By NEIL HARTNELL
Tribune Business Editor
THE Government will respond to the Wynn Group's Grand Lucayan Heads of Agreement (HOA) proposal by week's end, a source saying: "There aren't any show stoppers yet."
Tribune Business sources familiar with the deal's progress, speaking on condition of anonymity, said the Cabinet committee dealing with the Grand Lucayan deal had spent Monday examining Wynn's proposed terms 'line by line'
"There are lots of details to be worked out in the Heads of Agreement, and the Government spent a lot of time on Monday going through it piece by piece," one well-placed contact told this newspaper.
"It expects to have something back to them [Wynn] for their consideration by the end of this week."
They added that there were "no issues" left outstanding between the Toronto-based real estate developer and the Grand Lucayan's current owner, Cheung Kong Property Holdings, the two having agreed a $65 million all-cash deal for the sale of Grand Bahama's 'anchor resort' property.
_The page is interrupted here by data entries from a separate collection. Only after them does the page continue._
(** The main one counts the ciphertext. *)
Lemma during_data ci b w trace_id dir args n :
  tls_streamed (current_id fd) ci w0 -> da_buf args <> 0 -> 0 < n ->
  during w0 fd ci b w ->
  during w0 fd (counted false ci dir n) b (process_data (sock_ctx (current_id fd) trace_id) dir args n false w).2.
Proof.
  intros [] Hb Hn Hw. pose proof Hw as [? ? Hp ? Hc ?].
  rewrite (process_data_found _ _ _ _ _ ci), ts_open0 by done.
  assert (Hf : runs (process_data_open (sock_ctx (current_id fd) trace_id) dir args n false ci) w (fun ci' w' =>
    ci' = counted false ci dir n /\ same_but_trace w w')).
  { unfold process_data_open. fold (counted false ci dir n). cbv zeta.
    destruct (counted_fields false ci dir n w (k_pid (current_id fd))) as (-> & _ & F3 & _). rewrite ts_ignore0.
    apply runs_bind, runs_gets. cbn [sc_id sock_ctx].
    change (bm_get process_meta_map w !! _) with (meta_of w (k_pid (current_id fd))).
    replace (meta_of w (k_pid (current_id fd))) with (meta_of w0 (k_pid (current_id fd)))
      by (unfold meta_of; by rewrite Hp).
    rewrite !ts_obs0 by auto. cbn [orb andb negb]. rewrite F3, ts_ssl0.
    apply (runs_same (trace_ctx _ _ _)); [apply trace_ctx_same|]. by intros _ w'. }
  destruct Hf as [-> Hs]. apply (during_same _ _ _ _ Hs) in Hw. destruct Hw. split; try done.
  cbn. apply lookup_insert_eq.
Qed.

End inside.

(** The buffer and the direction of a data call; a peek saves nothing. *)
Definition call_buf {E : Env} (d : data_call) (arg1 : Z) : Z :=
  match d with SENDMSG | RECVMSG => msg_iov arg1 | _ => arg1 end.
Definition call_dir (d : data_call) : Z :=
  match d with SENDTO | WRITE | WRITEV | SENDMSG => D_EGRESS | _ => D_INGRESS end.
Definition peeks (d : data_call) (arg2 arg3 : Z) : bool :=
  match d with RECVFROM => Z.testbit (s32 arg3) 1 | RECVMSG => Z.testbit (s32 arg2) 1 | _ => false end.

(** The maps of the data calls have room for this one. *)
Definition call_room {E : Env} (d : data_call) (fd : Z) (w : world) : Prop :=
  has_room (bm_max active_fd_args_map) (current_op (op_of d)) (f_active_fd_args (w_sock w))
  /\ has_room (bm_max active_write_args_map) (current_id fd) (saved_args d w).

Section data_call.
Context {E : Env}.

Lemma data_call_shape (d : data_call) a0 a1 a2 a3 : peeks d a2 a3 = false ->
  exists m iov name md share share',
  (m = active_write_args_map \/ m = active_read_args_map)
  /\ (forall w, saved_args d w = bm_get m w)
  /\ enter_data d a0 a1 a2 a3 = entry_data m (op_of d) share (s32 a0) (call_buf d a1) iov
  /\ exit_data d = ret_data m (op_of d) name (call_dir d) share'
  /\ exit_data_init d = ret_data_init m (op_of d) name md (call_dir d) share'
  /\ share || share' = true.
Proof.
  intros Hp. assert (forall x, Z.testbit x 1 = false -> negb (Z.land x MSG_PEEK =? 0) = false) as Hk.
  { intros x Hx. change MSG_PEEK with (2 ^ 1). by rewrite land_pow2_testbit, Hx. }
  destruct d; cbn [peeks enter_data op_of call_buf call_dir] in *;
    unfold syscall__probe_entry_sendto, syscall__probe_entry_write, syscall__probe_entry_writev,
      syscall__probe_entry_sendmsg, syscall__probe_entry_recvfrom, syscall__probe_entry_read,
      syscall__probe_entry_readv, syscall__probe_entry_recvmsg; rewrite ?(Hk _ Hp); do 6 eexists;
    (refine (conj _ (conj _ (conj eq_refl (conj eq_refl (conj eq_refl _))))); [auto|done|done]).
Qed.

Lemma entry_during w0 fd ci b m op share buf iov w :
  - 2 ^ 31 <= fd < 2 ^ 31 -> m = active_write_args_map \/ m = active_read_args_map ->
  has_room (bm_max active_fd_args_map) (current_op op) (f_active_fd_args (w_sock w)) ->
  has_room (bm_max m) (current_id fd) (bm_get m w) -> during w0 fd ci b w ->
  runs (entry_data m op share fd buf iov) w (fun _ w' => during w0 fd ci (b || share) w'
    /\ f_active_fd_args (w_sock w') !! current_op op = Some fd
    /\ bm_get m w' !! current_id fd = Some (DataArgs fd buf iov 0 0)).
Proof.
  intros Hfd Hm Hr1 Hr2 Hw. unfold entry_data. apply runs_bind. unfold runs at 1.
  destruct (during_fd_args _ _ _ _ _ (current_op op) fd Hw) as [Hw1 _]. revert Hw1.
  rewrite update_elem_room by done. cbn [fst snd]. set (w1 := bm_set _ _ w). intros Hw1.
  apply runs_bind. unfold runs at 1. pose proof (during_share w0 fd Hfd share ci b w1 Hw1) as Hw2. revert Hw2.
  match goal with |- context [(?p w1).2] => assert (Hp : respects same_args p) end.
  { destruct share; [apply respond_args|done]. }
  destruct (Hp w1) as (S1 & _ & S3 & S4). set (w2 := (_ w1).2) in *. clearbody w2. intros Hw2.
  assert (Hg : bm_get m w2 = bm_get m w) by (by destruct Hm as [-> | ->]). unfold runs.
  destruct (during_args w0 fd m ci _ w2 (current_id fd) (DataArgs fd buf iov 0 0) Hm Hw2) as [Hw3 _]. revert Hw3.
  rewrite update_elem_room; [|by destruct Hm as [-> | ->]|by rewrite Hg]. cbn [snd]. intros Hw3. split; [done|].
  assert (Hf : f_active_fd_args (w_sock w2) !! current_op op = Some fd) by (rewrite S1; apply lookup_insert_eq).
  destruct Hm as [-> | ->]; (split; [exact Hf|apply lookup_insert_eq]).
Qed.

Lemma ret_init_during w0 fd ci b m op name md dir share n args w :
  - 2 ^ 31 <= fd < 2 ^ 31 -> tls_streamed (current_id fd) ci w0 -> dir = D_EGRESS \/ dir = D_INGRESS -> 0 < n ->
  f_active_fd_args (w_sock w) !! current_op op = Some fd -> bm_get m w !! current_id fd = Some args ->
  during w0 fd ci b w -> during w0 fd ci (b || share) (ret_data_init m op name md dir share n w).2.
Proof.
  intros Hfd Ht Hd Hn Hf Ha Hw. unfold ret_data_init, bpf_map_lookup_elem, gets, bind at 1. cbn [fst snd].
  change (bm_get active_fd_args_map w) with (f_active_fd_args (w_sock w)). rewrite Hf.
  unfold bind at 1. cbn [fst snd]. rewrite Ha. replace (n >? 0) with true by lia. unfold bind, ret. cbn [fst snd].
  apply during_init; try done. apply during_share; [done|].
  apply during_trace; [unfold trace_bytes, TRACE_SOCKET; respects|done].
Qed.

Lemma ret_during w0 fd ci b m op name dir share n args w :
  - 2 ^ 31 <= fd < 2 ^ 31 -> tls_streamed (current_id fd) ci w0 -> 0 < n -> da_buf args <> 0 ->
  m = active_write_args_map \/ m = active_read_args_map ->
  f_active_fd_args (w_sock w) !! current_op op = Some fd -> bm_get m w !! current_id fd = Some args ->
  during w0 fd ci b w ->
  during w0 fd (counted false ci dir n) (b || share) (ret_data m op name dir share n w).2.
Proof.
  intros Hfd Ht Hn Hb Hm Hf Ha Hw. unfold ret_data, bpf_map_lookup_elem, gets, bind at 1. cbn [fst snd].
  change (bm_get active_fd_args_map w) with (f_active_fd_args (w_sock w)). rewrite Hf.
  destruct (during_fd_args _ _ _ _ _ (current_op op) fd Hw) as [_ Hw1].
  unfold bind at 1. set (w1 := (bpf_map_delete_elem _ _ w).2) in *. unfold bind at 1. cbn [fst snd].
  assert (bm_get m w1 = bm_get m w) as -> by (by destruct Hm as [-> | ->]). rewrite Ha.
  replace (n >? 0) with true by lia. unfold bind, ret. cbn [fst snd].
  apply (during_args _ _ m _ _ _ _ args); [done|]. apply during_data; try done. apply during_share; [done|].
  apply during_trace; [unfold trace_bytes, TRACE_SOCKET; respects|done].
Qed.

(** A whole system call inside an OpenSSL call. *)
Lemma data_call_during w0 fd ci d a0 a1 a2 a3 r w :
  s32 a0 = fd -> - 2 ^ 31 <= fd < 2 ^ 31 -> tls_streamed (current_id fd) ci w0 ->
  peeks d a2 a3 = false -> call_buf d a1 <> 0 -> 0 < r -> call_room d fd w -> during w0 fd ci false w ->
  during w0 fd (counted false ci (call_dir d) r) true
    (run_all E [Enter_data d a0 a1 a2 a3; Exit_data_init d r; Exit_data d r] w).
Proof.
  intros <- Hfd Ht Hp Hb Hr [R1 R2] Hw. unfold run_all. cbn [fold_left run_program].
  destruct (data_call_shape d a0 a1 a2 a3 Hp)
    as (m & iov & name & md & share & share' & Hm & Hg & -> & -> & -> & Hsh).
  rewrite Hg in R2. replace (bm_max active_write_args_map) with (bm_max m) in R2 by (by destruct Hm as [-> | ->]).
  destruct (entry_during w0 (s32 a0) ci false m (op_of d) share (call_buf d a1) iov w) as (H1 & F1 & A1); try done.
  set (w1 := (entry_data _ _ _ _ _ _ w).2) in *. clearbody w1.
  assert (Hd : call_dir d = D_EGRESS \/ call_dir d = D_INGRESS) by (destruct d; auto).
  pose proof (ret_init_during w0 (s32 a0) ci _ m (op_of d) name md (call_dir d) share' r _ w1
    Hfd Ht Hd Hr F1 A1 H1) as H2.
  destruct (ret_data_init_args m (op_of d) name md (call_dir d) share' r w1) as (S1 & _ & S3 & S4).
  set (w2 := (ret_data_init _ _ _ _ _ _ _ w1).2) in *. clearbody w2. rewrite <- S1 in F1.
  assert (A2 : bm_get m w2 !! current_id (s32 a0) = Some (DataArgs (s32 a0) (call_buf d a1) iov 0 0)).
  { destruct Hm as [-> | ->]; cbn [bm_get active_write_args_map active_read_args_map sock_map] in *; congruence. }
  pose proof (ret_during w0 (s32 a0) ci _ m (op_of d) name (call_dir d) share' r
    (DataArgs (s32 a0) (call_buf d a1) iov 0 0) w2
    Hfd Ht Hr Hb Hm F1 A2 H2) as H3.
  cbn [orb] in H3. by destruct share, share'.
Qed.

End data_call.

(** What an OpenSSL call saves, where, and its direction. *)
Definition ssl_args_map (c : ssl_call) : bpf_map Z data_args :=
  match c with SSL_READ | SSL_READ_EX => active_ssl_read_args_map | _ => active_ssl_write_args_map end.
Definition ssl_args (c : ssl_call) (ssl buf ex_bytes : Z) : data_args :=
  DataArgs 0 buf 0 ssl (match c with SSL_READ | SSL_WRITE => 0 | _ => ex_bytes end).
Definition ssl_dir (c : ssl_call) : Z := match c with SSL_READ | SSL_READ_EX => D_INGRESS | _ => D_EGRESS end.

(** The call returned [rc] and moved [n] bytes; the [_ex] forms store the count. *)
Definition moved {E : Env} (c : ssl_call) (ex_bytes rc n : Z) : Prop :=
  match c with
  | SSL_READ | SSL_WRITE => s32 rc = n
  | SSL_READ_EX => 1 <= s32 rc /\ ex_bytes <> 0 /\ le_load (bpf_probe_read ex_bytes 8).2 = n
  | SSL_WRITE_EX => ex_bytes <> 0 /\ le_load (bpf_probe_read_user ex_bytes 8).2 = n
  end.

(** The parts of the state that the handling of plaintext reads. *)
Definition aside (w w' : world) : Prop :=
  socket_events (w_sock w') = socket_events (w_sock w) /\ f_conn_info (w_sock w') = f_conn_info (w_sock w)
  /\ f_socket_settings w' = f_socket_settings w /\ w_proc w' = w_proc w.

#[export] Instance aside_preorder : PreOrder aside.
Proof. split; [by intros w; split_and!|]. intros u v w (?&?&?&?) (?&?&?&?). split_and!; congruence. Qed.

Lemma same_aside w w' : same_but_trace w w' -> aside w w'.
Proof. intros (_ & ? & _ & ? & Hs & _). split_and!; by rewrite ?Hs. Qed.

Lemma config_reads {E : Env} w w' id ci :
  f_socket_settings w' = f_socket_settings w -> w_proc w' = w_proc w ->
  (observed w (k_pid id) -> observed w' (k_pid id))
  /\ skipped w' (k_pid id) ci = skipped w (k_pid id) ci /\ streamed w' ci = streamed w ci.
Proof.
  intros Hs Hp. assert (Hm : meta_of w' (k_pid id) = meta_of w (k_pid id)) by (unfold meta_of; by rewrite Hp).
  unfold observed, skipped, streamed, streams. by rewrite Hm, Hs.
Qed.

Lemma aside_streamed {E : Env} w w' id ci : aside w w' -> tls_streamed id ci w -> tls_streamed id ci w'.
Proof.
  intros (_ & Hc & Ha & Hp) []. destruct (config_reads w w' id ci Ha Hp) as (? & Hk & Hs).
  split; rewrite ?Hc, ?Hk, ?Hs; auto.
Qed.

Lemma reported_aside {E : Env} w w' id ci : aside w w' -> tls_reported id ci w -> tls_reported id ci w'.
Proof.
  intros (_ & Hc & Ha & Hp) []. destruct (config_reads w w' id ci Ha Hp) as (? & Hk & Hs).
  split; rewrite ?Hc, ?Hk, ?Hs; auto.
Qed.

Section ssl_call.
Context {E : Env}.

Lemma enter_ssl_run c ssl buf ex w :
  has_room 1024 bpf_get_current_pid_tgid (bm_get (ssl_args_map c) w) ->
  runs (enter_ssl c ssl buf ex) w (fun _ w' => aside w w' /\ same_args w w'
    /\ f_uprobe_fd_requests (w_sock w') !! bpf_get_current_pid_tgid = Some (FdRequest 0 true)
    /\ bm_get (ssl_args_map c) w' !! bpf_get_current_pid_tgid = Some (ssl_args c ssl buf ex)
    /\ f_node_ssl_to_tlswrap (w_tls w') = f_node_ssl_to_tlswrap (w_tls w)).
Proof.
  intros Hr. destruct c; cbn [enter_ssl]; unfold openssl__probe_entry_SSL_read, openssl__probe_entry_SSL_read_ex,
    openssl__probe_entry_SSL_write, openssl__probe_entry_SSL_write_ex, ssl_entry, ssl_register_handle,
    request_fd_from_syscall, update_node_ssl_tls_wrap_map, runs, bind, ret; cbn [fst snd];
    (rewrite update_elem_room by done);
    (split_and!; try done; cbn; [apply lru_update_lookup|apply lookup_insert_eq]).
Qed.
Another source said "it goes without saying" that the Heads of Agreement would commit Wynn to bringing in world-class hotel brands and operators, with the ability to market the Grand Lucayan's three properties to travellers and attract the necessary airlift, in return for receiving the Government's approval.
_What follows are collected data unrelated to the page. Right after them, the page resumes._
Lemma process_go_run name direction ctx sa conn buf n ety err tcp netfd fd w :
  f_go_symaddrs (w_tls w) !! pid_of bpf_get_current_pid_tgid = Some sa -> words (go_regs ctx) ->
  go_regs ctx !! 0%nat = Some n -> go_regs ctx !! 1%nat = Some ety -> go_regs ctx !! 2%nat = Some err ->
  tls_conn_at sa conn tcp netfd fd ->
  let tgid := pid_of bpf_get_current_pid_tgid in
  let m := process_go name direction write_retval0_loc write_retval1_loc ctx bpf_get_current_pid_tgid tgid
             (GoConnArgs conn buf) in
  (err <> 0 -> (m w).2 = w)
  /\ (err = 0 -> 0 < n < 2 ^ 63 -> exists w1, same_but_trace w w1
      /\ (m w).2 = (process_data (SocketCtx (PidFd tgid fd) bpf_get_current_pid_tgid name QTAP_GOTLS) direction
                      (DataArgs 0 buf 0 0 0) n true w1).2).
Proof.
  intros Hs Hw H0 H1 H2 Ht tgid m.
  pose proof (arg_word_reg 0 n ctx Hw H0 ltac:(lia)) as W0.
  pose proof (arg_interface_reg 1 ety err ctx Hw H1 H2 ltac:(lia)) as W1.
  change (Z.of_nat 0) with 0 in W0. change (Z.of_nat 1) with 1 in W1.
  assert (Hm : (m w).2 = if negb (err =? 0) then w else
    ((if s64 n >? 0 then
        TRACE_GOTLS tgid name [TRACE_INT "pid" tgid; TRACE_INT "fd" fd; TRACE_INT "bytes" (s64 n)] ;;
        process_data (SocketCtx (PidFd tgid fd) bpf_get_current_pid_tgid name QTAP_GOTLS) direction
          (DataArgs 0 buf 0 0 0) (s64 n) true
      else ret tt) w).2).
  { unfold m, process_go, bpf_map_lookup_elem, gets, bind at 1. cbn [fst snd].
    change (bm_get go_tls_symaddrs_map w) with (f_go_symaddrs (w_tls w)). fold tgid in Hs. rewrite Hs.
    unfold write_retval0_loc, write_retval1_loc. cbn [ga_conn_ptr ga_plaintext_ptr].
    rewrite W0, W1, (go_fd_run sa conn tcp netfd fd Ht). destruct (err =? 0); cbn [negb]; [|done].
    destruct Ht as [_ _ _ _ _ _ Hv%Z.eqb_neq]. by rewrite Hv. }
  rewrite Hm. split; [by intros ->%Z.eqb_neq|]. intros -> Hn. cbn [negb Z.eqb]. rewrite s64_small by lia.
  rewrite (proj2 (Z.gtb_lt n 0)) by lia. eexists. split; [|done]. by apply trace_if_enabled_same.
Qed.

End go.

(** C21: what a goroutine writes or reads through [crypto/tls] is reported as the
    plaintext of the TCP connection under its [tls.Conn].  The Go scheduler may
    have moved the goroutine to another thread of the process between entry and
    return ([E'] and [E] only share the process), and other goroutines may have
    entered and left as long as they did not touch this one's entry: if the call
    returns no error and moved [bs], user space gets exactly these bytes, cut at 4 * 30720, under the identity of
    the connection whose descriptor the interface values lead to; if it returns an
    error, nothing is reported.  Either way the saved arguments are gone. *)
Theorem go_plaintext_attributed (E' E : Env) (read : bool) ctx ctx' sa goid conn buf n ety err tcp netfd fd bs ci w w1 :
  let tgid := pid_of (@bpf_get_current_pid_tgid E) in
  let key := TgidGoid tgid (s64 goid) in
  pid_of (@bpf_get_current_pid_tgid E') = tgid ->
  @goroutine_at E ctx sa goid w -> words (go_regs ctx) ->
  go_regs ctx !! 0%nat = Some conn -> go_regs ctx !! 1%nat = Some buf ->
  has_room 1024 key (f_go_conn_op (w_tls w)) ->
  let w0 := @run_program E (go_enter read ctx) w in
  f_go_conn_op (w_tls w1) !! key = f_go_conn_op (w_tls w0) !! key ->
  @goroutine_at E' ctx' sa goid w1 -> words (go_regs ctx') ->
  go_regs ctx' !! 0%nat = Some n -> go_regs ctx' !! 1%nat = Some ety -> go_regs ctx' !! 2%nat = Some err ->
  @tls_conn_at E' sa conn tcp netfd fd ->
  n = Z.of_nat (length bs) -> @plaintext_at E' buf bs -> @tls_reported E' (PidFd tgid fd) ci w1 ->
  let w' := @run_program E' (go_exit read ctx') w1 in
  f_go_conn_op (w_tls w') !! key = None
  /\ (err <> 0 -> w_sock w' = w_sock w1)
  /\ (err = 0 -> f_conn_info (w_sock w') !! PidFd tgid fd = Some ci
      /\ exists evs, socket_events (w_sock w') = socket_events (w_sock w1) ++ map Ev_data evs
                     /\ plaintext_of ci (go_dir read) bs evs).
Proof.
  intros tgid key He Hg Hw H0 H1 Hr w0 Hsame Hg' Hw' H0' H1' H2' Hc Hn Hbs Hrep w'.
  assert (Hk : @goroutine E' goid = key) by (unfold key, goroutine; by rewrite He).
  assert (Ha : f_go_conn_op (w_tls w1) !! @goroutine E' goid = Some (GoConnArgs conn buf)).
  { rewrite Hk, Hsame. unfold w0.
    rewrite (@go_enter_run E read ctx sa goid conn buf) by done. apply lookup_insert_eq. }
  unfold w'. rewrite (@go_exit_run E' read ctx' sa goid _ w1 Hg' Ha).
  rewrite Hk.
  split; [apply lookup_delete_eq|]. destruct Hg' as [Hs' _ _ _ _].
  destruct (@process_go_run E' (if read then "gotls/read" else "gotls/write") (go_dir read) ctx' sa conn buf n ety err
    tcp netfd fd w1 Hs' Hw' H0' H1' H2' Hc) as [Herr Hok]. cbv zeta in Herr, Hok.
  set (m := (if read then @process_read E' else @process_write E') _ _ _ _).
  assert (Hm : m = @process_go E' (if read then "gotls/read" else "gotls/write") (go_dir read) write_retval0_loc
    write_retval1_loc ctx' (@bpf_get_current_pid_tgid E') (pid_of (@bpf_get_current_pid_tgid E')) (GoConnArgs conn buf)).
  { unfold m. by destruct read. }
  rewrite Hm. split; [intros H; by rewrite (Herr H)|].
  intros H. pose proof Hbs as (_ & _ & _ & Hlen). destruct (Hok H ltac:(lia)) as (v & Hv & ->).
  subst n. rewrite He. fold tgid.
  pose proof (reported_aside w1 v _ _ (same_aside _ _ Hv) Hrep) as Hrep'.
  destruct Hv as (_ & _ & _ & _ & Hvs & _). rewrite <- Hvs.
  apply (@process_data_plaintext E' (SocketCtx (PidFd tgid fd) _ _ QTAP_GOTLS) (go_dir read) (DataArgs 0 buf 0 0 0) bs ci v);
    [done|done|by destruct read; auto|done].
Qed.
"We've been to that movie before where people don't understand island destinations," they explained. "They don't realise that having access and the facilitation of airlift makes all the difference in the world.
"If you can't get people there, it doesn't work. It was like the Four Seasons Emerald Bay in Exuma. You can have the most beautiful property in the world, and it won't happen. It's very important who the operators are, and having access to airlift."
Tribune Business was also told that the Grand Bahama Port Authority (GBPA) had informed the Government that all necessary approvals that it is required to provide for the Wynn deal will be forthcoming.
"The Port Authority have already signalled they will not be an impediment in any way, shape or form on the issues that have to go by them," another source, speaking on condition of anonymity, said.
"There aren't really any show stoppers so far, but we won't know until we see the first responses back and forth by the parties. What's very surprising for people is governments are very different from companies in what matters to them, and what's important to them.
"That comes out in these sorts of negotiations. Someone used to negotiating company to company can sometimes be surprised as to what matters a great deal to governments."
The Heads of Agreement is effectively the 'master document' setting out the terms of an investment agreement between foreign developers and the Government. They detail the tax concessions an investor/developer will receive, and outline their development commitments, while also setting out the number of Bahamian jobs created and other local impacts in addition to the Government's marketing contributions.
The Grand Lucayan's 14-month closure in the aftermath of Hurricane Matthew, and loss of 1,100 rooms representing 59 per cent of the island's room inventory, has sent Grand Bahama's economy into a tailspin ever since.
Mick Holding, the Grand Bahama Chamber of Commerce's president, in a recent Tribune Business interview urged businesses in the Port Lucaya Marketplace and others dependent on the tourism industry to "hang on" just a little longer in the hope that the Wynn purchase will conclude.
"One or two businesses have already closed in Port Lucaya Marketplace, and others are operating below capacity, but I think that those hanging on in there now have a little bit of hope just to go on another three to four months and things will pick up," Mr Holding continued.
"Had nothing been happening, we may well have seen more businesses closing. It gives them some optimism, some hope that things will pick up very quickly.